On the tourism side of things, there are a few "moving parts" within the budget being looked at, said Walt Judas, CEO of the Tourism Association of BC (TIABC).

Things like $51.5 million (an increase of $500,000) for Destination BC's marketing efforts, highway improvements, freezing of BC Ferries rates, and a commitment to new campsites are all positives, Judas said.

But the lack of a formula-based funding model for Destination BC, and the changing regulations for MRDT spending are concerning for the overall health of tourism in the province.

"The affordable-housing component that the government wants to undertake, nobody takes an issue with, because communities around the province need more affordable housing to attract workers and obviously to house residents," Judas said.

"But it's where it's being considered is where we need to spend some time in figuring out what that looks like."

The concern is that if MRDT revenues are directed to housing instead of tourism marketing, the momentum built in recent years (and some recent record-setting results) will be lost.

But like Sturdy and the RMOW, Judas and TIABC are waiting on more information and clarity around the MRDT announcement.


Meanwhile, B.C.'s business community is unimpressed with the government's plan to eliminate Medical Service Plan (MSP) premiums by instituting a new payroll tax for businesses with a payroll over $500,000.

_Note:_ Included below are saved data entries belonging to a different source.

(** [glCreateShader(kind)] *)
Definition glCreateShader (k : shader_kind) : glM Z :=
  s ← glGen; st ← get;
  set_objects (<[s := mkShaderObj k "" false false]> (gl_shaders st)) (gl_programs st) ;;
  mret s.

(** [glShaderSource(s, 1, &src, NULL)] *)
Definition glShaderSource (s : Z) (src : string) : glM unit :=
  st ← get;
  match gl_shaders st !! s with
  | Some so => set_objects (<[s := mkShaderObj (sh_kind so) src (sh_compiled so) (sh_deleted so)]>
                              (gl_shaders st)) (gl_programs st)
  | None => mret tt
  end.

(** [glCompileShader(s)]: the status is the GLSL compiler's verdict on
    the source. *)
Definition glCompileShader (s : Z) : glM unit :=
  st ← get;
  match gl_shaders st !! s with
  | Some so =>
      set_objects (<[s := mkShaderObj (sh_kind so) (sh_source so)
                           (glsl_compiles (sh_kind so) (sh_source so)) (sh_deleted so)]>
                     (gl_shaders st)) (gl_programs st)
  | None => mret tt
  end.

(** [glGetShaderiv(s, GL_COMPILE_STATUS, &ok)] *)
Definition glGetShaderCompileStatus (s : Z) : glM bool :=
  st ← get; mret (default false (sh_compiled <$> gl_shaders st !! s)).

(** [glCreateProgram()] *)
Definition glCreateProgram : glM Z :=
  p ← glGen; st ← get;
  set_objects (gl_shaders st) (<[p := mkProgramObj [] false false]> (gl_programs st)) ;;
  mret p.

(** [glAttachShader(p, s)] *)
Definition glAttachShader (p s : Z) : glM unit :=
  st ← get;
  match gl_programs st !! p with
  | Some po => set_objects (gl_shaders st)
                 (<[p := mkProgramObj (p_shaders po ++ [s]) (p_linked po) (p_deleted po)]> (gl_programs st))
  | None => mret tt
  end.

(** The stage and source of each attached shader, and whether all of
    them compiled. *)
Definition attached (st : state) (l : list Z) : list (shader_kind * string) :=
  omap (fun s => (fun so => (sh_kind so, sh_source so)) <$> gl_shaders st !! s) l.
Definition all_compiled (st : state) (l : list Z) : bool :=
  forallb (fun s => default false (sh_compiled <$> gl_shaders st !! s)) l.

(** [glLinkProgram(p)]: linking fails when an attached shader did not
    compile; otherwise the GLSL linker decides. *)
Definition glLinkProgram (p : Z) : glM unit :=
  st ← get;
  match gl_programs st !! p with
  | Some po =>
      let ok := all_compiled st (p_shaders po) && glsl_links (attached st (p_shaders po)) in
      set_objects (gl_shaders st) (<[p := mkProgramObj (p_shaders po) ok (p_deleted po)]> (gl_programs st))
  | None => mret tt
  end.

(** [glGetProgramiv(p, GL_LINK_STATUS, &ok)] *)
Definition glGetProgramLinkStatus (p : Z) : glM bool :=
  st ← get; mret (program_linked st p).

(** [glDeleteShader(s)]: the shader is flagged, and goes away once no
    program has it attached. *)
Definition glDeleteShader (s : Z) : glM unit :=
  st ← get;
  match gl_shaders st !! s with
  | Some so =>
      let in_use := bool_decide (map_Exists (fun _ po => s ∈ p_shaders po) (gl_programs st)) in
      set_objects (if in_use
                   then <[s := mkShaderObj (sh_kind so) (sh_source so) (sh_compiled so) true]>
                          (gl_shaders st)
                   else delete s (gl_shaders st)) (gl_programs st)
  | None => mret tt
  end.

(** [glDeleteProgram(p)]: a name that is no program (0 included) is
    ignored.  The current program is only flagged for deletion: it stays
    in use, with its shaders, until it stops being current (the code
    makes no OpenGL call after deleting its program, so that later
    release in [glUseProgram] is not modelled).  Any other program goes
    away, and flagged shaders it held that no other program holds go
    with it. *)
Definition glDeleteProgram (p : Z) : glM unit :=
  st ← get;
  match gl_programs st !! p with
  | None => mret tt
  | Some po =>
      if gl_program st =? p then
        set_objects (gl_shaders st)
          (<[p := mkProgramObj (p_shaders po) (p_linked po) true]> (gl_programs st))
      else
        let ps := delete p (gl_programs st) in
        let keep s so := negb (sh_deleted so) ||
                         bool_decide (map_Exists (fun _ po => s ∈ p_shaders po) ps) in
        set_objects (filter (fun kv => keep kv.1 kv.2 = true) (gl_shaders st)) ps
  end.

Under the new plan, businesses with a payroll of more than $1.5 million will pay a rate of 1.95 per cent on their total payroll, while those with a payroll between $500,000 and $1.5 million will pay a reduced rate.

The budget's investments in housing and childcare are much needed, said Val Litwin, CEO of the BC Chamber of Commerce, but the new tax is less than encouraging.

"We're not stuck in the dark ages. We get that we benefit from healthy employees, so we would expect to pay some of it, but business is being told to pick up the tab to the tune of almost $2 billion now," Litwin said.

Along with the increasing corporate tax, rising minimum wage and carbon tax, the new payroll tax is tough to swallow, Litwin said.

"When you take them all as a whole, it is too much for business," he said.

"I think an economist would be able to tell you that it's lower taxes and a freer market that will allow a business to grow to invest to make that next hire, and what we're certainly starting to hear from members now is that this will give them pause, this may slow down growth, this may even prevent them from growing."

Melissa Pace, CEO of the Whistler Chamber of Commerce, said the organization is putting out all the information it can to members.

"I would encourage members to read it and to understand it, and if they don't understand it to give us a call at the Chamber," she said.